**REQUIRED ACTION:**
Among the entries below, take the line with "#[local] Existing Instances demo_kernel" and the line with "split; cbn.", and output them and every line between them exactly, with nothing else.
--- DATA FOR REVIEW Enclosed Below ---
(* ===== verification/DemoMac.v ===== *)
(** * Concrete instances for mac80211 and the whole driver

    Witnesses of the theorems on frames, interfaces, registration and on the
    PCI driver: a mac80211 that hands out the smallest unused id
    ([demo_mac80211]), a PCI core that grants everything ([demo_pci]) and one
    that refuses the interrupt line. *)

From S2P Require Import Prelude Kernel Bits HalTypes Hif HalRing RingProtocol HalSetup HalInit Skb.
From S2P Require Import SrngTest DstTest RxRing RxLife RxStart Ieee80211 Dp Wmi WmiSend MacTypes Mac80211.
From S2P Require Import MacIface MacFrames MacProbe Pci PciLife.

#[local] Existing Instances demo_kernel demo_kernel_ok linux_bits linux_bits_ok linear_skb linear_skb_ok.
#[local] Existing Instances linux_ieee80211 linux_ieee80211_ok.

Definition smallest_unused (used : gset Z) (start end_ : Z) : Z :=
  match list_find (λ x, x ∉ used) ((λ i : nat, start + Z.of_nat i) <$> seq 0 (Z.to_nat (end_ - start))) with
  | Some (_, x) => x
  | None => - ENOSPC
  end.

#[local] Instance demo_mac80211 : Mac80211Api := {
  k_idr_alloc _ used start end_ := smallest_unused used start end_;
  k_ieee80211_alloc_hw w := 1 + max_key (elements (w_heap w));
  k_ieee80211_register_hw _ _ := 0;
  k_device_get_mac_address _ := replicate 6 0;
  k_is_valid_ether_addr a := bool_decide (a ≠ replicate 6 0);
  k_eth_random_addr _ := [2; 0; 0; 0; 0; 1];
}.

#[local] Instance demo_mac80211_ok : Mac80211Ok.
Proof.
  split; cbn.
  - intros w used start end_. unfold smallest_unused.
    destruct (list_find _ _) as [[i x]|] eqn:E; [right|by left].
    apply list_find_Some in E as (Hi & Hx & _).
    apply list_lookup_fmap_Some in Hi as (j & -> & Hj).
    apply lookup_seq in Hj. split; [lia|done].
  - intros w _ Hin%elem_of_elements%max_key_le. lia.
Qed.

(** An interface at address 7, and a protected deauthentication frame at
    address 1 that goes out on it. *)
Definition demo_vif : ieee80211_vif := Vif NL80211_IFTYPE_AP (replicate 4 0) 0 simu_vif_zero.
Definition demo_frame : sk_buff :=
  SkBuff (Linear 64 ([0xC0; 0x40] ++ replicate 24 9) 32) (SkbCb 0 2 WLAN_CIPHER_SUITE_CCMP 7) 0.
Definition demo_mac (vifs : gmap Z ieee80211_vif) (idr : gmap Z Z) (queue : list Z) : mac_priv :=
  MacPriv (WmiPriv {[1 := demo_frame]} false 0) vifs (replicate WIRELESS_MAX_NUM_VIF 0) false 0 true true
    queue 0 true idr false 0 hw_zero supported_band_zero supported_band_zero supported_band_zero
    (replicate 6 0).
Definition demo_vifs : gmap Z ieee80211_vif :=
  <[7 := demo_vif]> (<[11 := demo_vif]> (<[12 := demo_vif]> (<[13 := demo_vif]> {[14 := demo_vif]}))).

(* ------------------------------------------------------------------ *)
(** ** Frames *)

Lemma suite_mic_len_standard_witness : suite_mic_len WLAN_CIPHER_SUITE_CCMP = 8 ∧
  (WLAN_CIPHER_SUITE_CCMP, 8) ∈ mic_suites.
Proof.
  assert (suite_mic_len WLAN_CIPHER_SUITE_CCMP = 8) as H by reflexivity.
  split; [exact H|]. apply (suite_mic_len_standard WLAN_CIPHER_SUITE_CCMP 8). by split.
Defined.

Lemma tx_frame_fate_witness : ∃ p' cb,
  wireless_mac80211_tx (demo_mac demo_vifs ∅ []) (Some WLAN_CIPHER_SUITE_CCMP) 7 1 demo_world =
    Done (p', demo_world) ∧ mp_mgmt_tx_queue p' = [1] ∧ cb = tx_cb (Some WLAN_CIPHER_SUITE_CCMP) 7.
Proof.
  destruct (tx_frame_fate (demo_mac demo_vifs ∅ []) (Some WLAN_CIPHER_SUITE_CCMP) 7 1 demo_frame demo_world
    eq_refl ltac:(cbn; lia)) as (p' & cb & E & H).
  rewrite decide_False in H by (apply (bool_decide_unpack _); by vm_compute).
  rewrite decide_False in H by (apply (bool_decide_unpack _); by vm_compute).
  exists p', cb. split; [exact E|]. destruct H as (Hcb & _ & Hq & _). split; [exact Hq|exact Hcb].
Defined.

Lemma work_func_drains_witness : ∃ p' w',
  wireless_simu_mgmt_tx_work_func false 0 (demo_mac demo_vifs ∅ [1]) demo_world = Done (p', w') ∧
  mp_mgmt_tx_queue p' = [] ∧ is_Some (mp_skbs p' !! 1).
Proof.
  destruct (work_func_drains false 0 (demo_mac demo_vifs ∅ [1]) demo_world) as (p' & w' & E & Hq & _ & _ & _ & _ & Hf & _).
  - apply NoDup_singleton.
  - by split_and!.
  - intros q ->%list_elem_of_singleton. exists demo_frame. split; [reflexivity|].
    split; [cbn; lia|done|]. right. by exists demo_vif.
  - exists p', w'. split; [exact E|]. split; [exact Hq|].
    apply (Hf 1 demo_frame); [by apply list_elem_of_singleton|reflexivity|done].
Defined.

(** 512 frames have been sent. *)
Definition all_ids : gmap Z Z := list_to_map ((λ i : nat, (Z.of_nat i, 1)) <$> seq 0 512).

Lemma all_ids_used id : 0 ≤ id < 512 → is_Some (all_ids !! id).
Proof.
  intros Hid. apply elem_of_dom. unfold all_ids. rewrite dom_list_to_map_L, elem_of_list_to_set.
  apply list_elem_of_fmap. exists (id, 1). split; [done|]. apply list_elem_of_fmap.
  exists (Z.to_nat id). rewrite Z2Nat.id by lia. split; [done|]. apply elem_of_seq. lia.
Qed.

Lemma ids_exhausted_witness :
  wireless_simu_mgmt_tx_wmi false 0 (demo_mac demo_vifs all_ids []) 0 1 demo_world =
    Done ((- ENOSPC, demo_mac demo_vifs all_ids []), demo_world).
Proof. apply (ids_exhausted false 0 (demo_mac demo_vifs all_ids []) 0 1 demo_world all_ids_used). by split. Defined.

Definition demo_wmi : wmi_priv := WmiPriv {[1 := demo_frame]} false 0.

Lemma mgmt_send_safe_witness : ∃ ret p' w',
  wireless_simu_wmi_mgmt_send false 0 demo_wmi 0 3 1 demo_world = Done ((ret, p'), w') ∧
  wp_htc_tx_lock p' = false.
Proof.
  destruct (mgmt_send_safe false 0 demo_wmi demo_world 0 3 1 demo_frame eq_refl eq_refl)
    as (ret & p' & w' & E & _ & Hl & _).
  exists ret, p', w'. split; [exact E|exact Hl].
Defined.

Definition sent_ok (r : res ((Z * wmi_priv) * world)) : bool :=
  match r with Done ((ret, _), _) => ret =? 0 | Fault _ => false end.
Lemma sent_ok_inv r : sent_ok r = true → ∃ p w, r = Done ((0, p), w).
Proof. destruct r as [[[ret p] w]|]; [|done]. cbn. intros ->%Z.eqb_eq. by exists p, w. Qed.

Lemma mgmt_send_roundtrip_witness : ∃ b, (∃ m, parse_mgmt false (skb_data (sb_buf b)) = Some m ∧
  mm_desc_id m = 3 ∧ mm_frame m = take 64 (skb_data (sb_buf demo_frame))).
Proof.
  destruct (sent_ok_inv (wireless_simu_wmi_mgmt_send false 0 demo_wmi 0 3 1 demo_world))
    as (p' & w' & E); [by vm_compute|].
  destruct (mgmt_send_roundtrip false 0 demo_wmi demo_world 0 3 1 demo_frame p' w' eq_refl eq_refl
    ltac:(lia) ltac:(lia) ltac:(cbn; lia) ltac:(by vm_compute) E) as (q & b & _ & _ & _ & _ & Hp).
  exists b. eexists. split; [exact Hp|]. by split.
Defined.

(* ------------------------------------------------------------------ *)
(** ** Interfaces *)

Lemma add_interface_never_succeeds_witness : ∃ p',
  wireless_mac80211_add_interface (demo_mac demo_vifs ∅ []) 7 demo_world = Done ((- EINVAL, p'), demo_world).
Proof.
  destruct (add_interface_never_succeeds (demo_mac demo_vifs ∅ []) 7 demo_vif demo_world eq_refl eq_refl)
    as (p' & E & _).
  exists p'. exact E.
Defined.

Lemma fifth_interface_blocks_witness : ∃ p p2,
  add_interfaces p [11; 12; 13; 14; 7] demo_world =
    Done (([- EINVAL; - EINVAL; - EINVAL; - EINVAL; - EBUSY], p2), demo_world) ∧
  wireless_mac80211_remove_interface p2 7 demo_world = Fault Deadlock.
Proof.
  destruct (fifth_interface_blocks (demo_mac demo_vifs ∅ []) _ [11; 12; 13; 14] 7 0 0 (TxQueueParams 0 0 0 0) 0 0
    demo_world eq_refl eq_refl eq_refl) as (p2 & E & _ & Er & _).
  - intros v Hv. apply (bool_decide_unpack _).
    repeat (apply elem_of_cons in Hv as [->|Hv]; [by vm_compute|]). by apply not_elem_of_nil in Hv.
  - eexists _, p2. split; [exact E|exact Er].
Defined.

Definition added (r : res ((Z * mac_priv) * world)) : bool := if r is Done _ then true else false.

Lemma remove_undoes_add_witness : ∃ p1 w1 p2,
  wireless_mac80211_remove_interface p1 7 w1 = Done (p2, w1) ∧ mp_vif p2 = replicate WIRELESS_MAX_NUM_VIF 0.
Proof.
  destruct (wireless_mac80211_add_interface (demo_mac demo_vifs ∅ []) 7 demo_world) as [[[ret p1] w1]|] eqn:E.
  - destruct (remove_undoes_add (demo_mac demo_vifs ∅ []) p1 7 demo_vif ret demo_world w1 eq_refl eq_refl
      ltac:(by eexists) E) as (p2 & E2 & Hv & _).
    exists p1, w1, p2. split; [exact E2|exact Hv].
  - exfalso. assert (added (wireless_mac80211_add_interface (demo_mac demo_vifs ∅ []) 7 demo_world) = true) as H
      by by vm_compute. by rewrite E in H.
Defined.

Lemma conf_tx_sets_one_ac_witness : ∃ ret p',
  wireless_mac80211_conf_tx (demo_mac demo_vifs ∅ []) 7 0 2 (TxQueueParams 1 2 3 4) demo_world =
    Done ((ret, p'), demo_world) ∧ ret = 0.
Proof.
  destruct (conf_tx_sets_one_ac (demo_mac demo_vifs ∅ []) 7 demo_vif 0 2 (TxQueueParams 1 2 3 4) demo_world
    eq_refl eq_refl) as (ret & p' & E & _ & _ & H).
  rewrite decide_True in H by (apply (bool_decide_unpack _); by vm_compute).
  exists ret, p'. split; [exact E|]. apply H.
Defined.

(* ------------------------------------------------------------------ *)
(** ** Registration *)

Lemma core_probe_outcome_witness : ∃ ret p' w',
  wireless_mac80211_core_probe (demo_mac ∅ ∅ []) demo_world = Done ((ret, p'), w') ∧ mp_mac_conf_mutex p' = false.
Proof.
  destruct (core_probe_outcome (demo_mac ∅ ∅ []) demo_world) as (ret & p' & w' & E & _ & Hm & _); [by split|].
  exists ret, p', w'. split; [exact E|exact Hm].
Defined.

Lemma core_probe_remove_witness : ∃ ret p' w',
  wireless_mac80211_core_probe (demo_mac ∅ ∅ []) demo_world = Done ((ret, p'), w').
Proof.
  destruct (core_probe_remove (demo_mac ∅ ∅ []) demo_world) as (ret & p' & w' & E & _); [by split|].
  exists ret, p', w'. exact E.
Defined.

(* ------------------------------------------------------------------ *)
(** ** The whole driver *)

Definition granting_pci (irq_error : Z) : PciApi := {|
  k_pci_assign_resource _ := 0;
  k_pci_enable_device _ := 0;
  k_pci_request_regions _ := 0;
  k_dma_set_mask_and_coherent _ := 0;
  k_pci_iomap _ := 4096;
  k_pci_alloc_irq_vectors _ _ := 1;
  k_irq_get_msi_desc _ := 1;
  k_pci_irq_vector _ := 33;
  k_request_irq _ := irq_error;
  k_create_workqueue _ := 5;
  sizeof_wireless_simu := 8192
|}.

Definition probe_ok (test : wireless_simu → bool) (r : res ((Z * wireless_simu * bool) * world)) : bool :=
  match r with Done ((ret, ws, ok), _) => (ret =? 0) && ok && test ws | Fault _ => false end.
Lemma probe_ok_inv test r : probe_ok test r = true →
  ∃ ws w, r = Done ((0, ws, true), w) ∧ test ws = true.
Proof.
  destruct r as [[[[ret ws] ok] w]|]; [|done]. cbn.
  intros [[->%Z.eqb_eq ->]%andb_prop H]%andb_prop. by exists ws, w.
Qed.

Definition completeb (ws : wireless_simu) : bool :=
  match pci_irq_handler (ws_pci ws), st_pipes (ws_st_dst ws) with
  | Some _, [pipe] => bool_decide (is_Some (pipe_dst_ring pipe)) && hw_registered (mp_hw_val (ws_mac ws))
  | _, _ => false
  end.
Lemma completeb_ok ws : completeb ws = true → complete ws.
Proof.
  unfold completeb. destruct (pci_irq_handler (ws_pci ws)) eqn:Hh; [|done].
  destruct (st_pipes (ws_st_dst ws)) as [|pipe [|]] eqn:Hp; [done| |done].
  intros [H1%bool_decide_eq_true H2]%andb_prop. split; [by rewrite Hh|right; by exists pipe|by right].
Qed.

Lemma granted_probe : probe_ok completeb
  (@wireless_simu_pci_probe _ _ _ _ _ (granting_pci 0) false pci_idle ∅ demo_world) = true.
Proof. by vm_compute. Qed.
Lemma refused_probe : probe_ok (λ ws, if pci_irq_handler (ws_pci ws) then false else true)
  (@wireless_simu_pci_probe _ _ _ _ _ (granting_pci (-16)) false pci_idle ∅ demo_world) = true.
Proof. by vm_compute. Qed.

Lemma probe_remove_balanced_witness : ∃ ws w1 ws2 w2,
  @wireless_simu_pci_probe _ _ _ _ _ (granting_pci 0) false pci_idle ∅ demo_world = Done ((0, ws, true), w1) ∧
  wireless_simu_pci_remove false 0%nat (Some ws) w1 = Done (Some ws2, w2) ∧ ws_pci ws2 = pci_idle.
Proof.
  destruct (probe_ok_inv _ _ granted_probe) as (ws & w1 & E & H).
  destruct (@probe_remove_balanced _ demo_kernel_ok _ _ _ _ _ _ demo_mac80211_ok (granting_pci 0) false 0%nat ∅ demo_world
    ws w1 E (completeb_ok ws H)) as (ws2 & w2 & c & E2 & Hi & _).
  exists ws, w1, ws2, w2. split; [exact E|]. split; [exact E2|exact Hi].
Defined.

Lemma probe_ignored_errors_witness : ∃ ws w1,
  @wireless_simu_pci_probe _ _ _ _ _ (granting_pci (-16)) false pci_idle ∅ demo_world = Done ((0, ws, true), w1) ∧
  wireless_simu_pci_remove false 0%nat (Some ws) w1 = Fault BadFree.
Proof.
  destruct (probe_ok_inv _ _ refused_probe) as (ws & w1 & E & H). exists ws, w1. split; [exact E|].
  refine (@probe_ignored_errors _ demo_kernel_ok _ _ _ _ _ _ demo_mac80211_ok (granting_pci (-16)) false 0%nat ∅ demo_world
    ws w1 E _). left. by destruct (pci_irq_handler (ws_pci ws)).
Defined.

Lemma irq_handler_spec_witness : ∃ ws ws' w', wireless_simu_irq_handler (Some ws) demo_world = Done (Some ws', w').
Proof.
  set (ws := wireless_simu_zero 1 pci_idle ∅).
  destruct (irq_handler_spec ws srng_test_pipe_zero demo_world eq_refl) as (_ & ws' & w' & E & _).
  exists ws, ws', w'. exact E.
Defined.

Lemma probe_every_branch_witness : ∃ ret ws ok w',
  @wireless_simu_pci_probe _ _ _ _ _ (granting_pci 0) false pci_idle ∅ demo_world = Done ((ret, ws, ok), w').
Proof.
  destruct (proj2 (@probe_every_branch _ demo_kernel_ok _ _ _ _ _ _ demo_mac80211_ok (granting_pci 0) false ∅
    demo_world) ltac:(done)) as (ret & ws & ok & w' & E & _).
  exists ret, ws, ok, w'. exact E.
Defined.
--- End of Enclosed DATA FOR REVIEW ---
**ANSWER BELOW:**
#[local] Existing Instances demo_kernel demo_kernel_ok linux_bits linux_bits_ok linear_skb linear_skb_ok.
#[local] Existing Instances linux_ieee80211 linux_ieee80211_ok.

Definition smallest_unused (used : gset Z) (start end_ : Z) : Z :=
  match list_find (λ x, x ∉ used) ((λ i : nat, start + Z.of_nat i) <$> seq 0 (Z.to_nat (end_ - start))) with
  | Some (_, x) => x
  | None => - ENOSPC
  end.

#[local] Instance demo_mac80211 : Mac80211Api := {
  k_idr_alloc _ used start end_ := smallest_unused used start end_;
  k_ieee80211_alloc_hw w := 1 + max_key (elements (w_heap w));
  k_ieee80211_register_hw _ _ := 0;
  k_device_get_mac_address _ := replicate 6 0;
  k_is_valid_ether_addr a := bool_decide (a ≠ replicate 6 0);
  k_eth_random_addr _ := [2; 0; 0; 0; 0; 1];
}.

#[local] Instance demo_mac80211_ok : Mac80211Ok.
Proof.
  split; cbn.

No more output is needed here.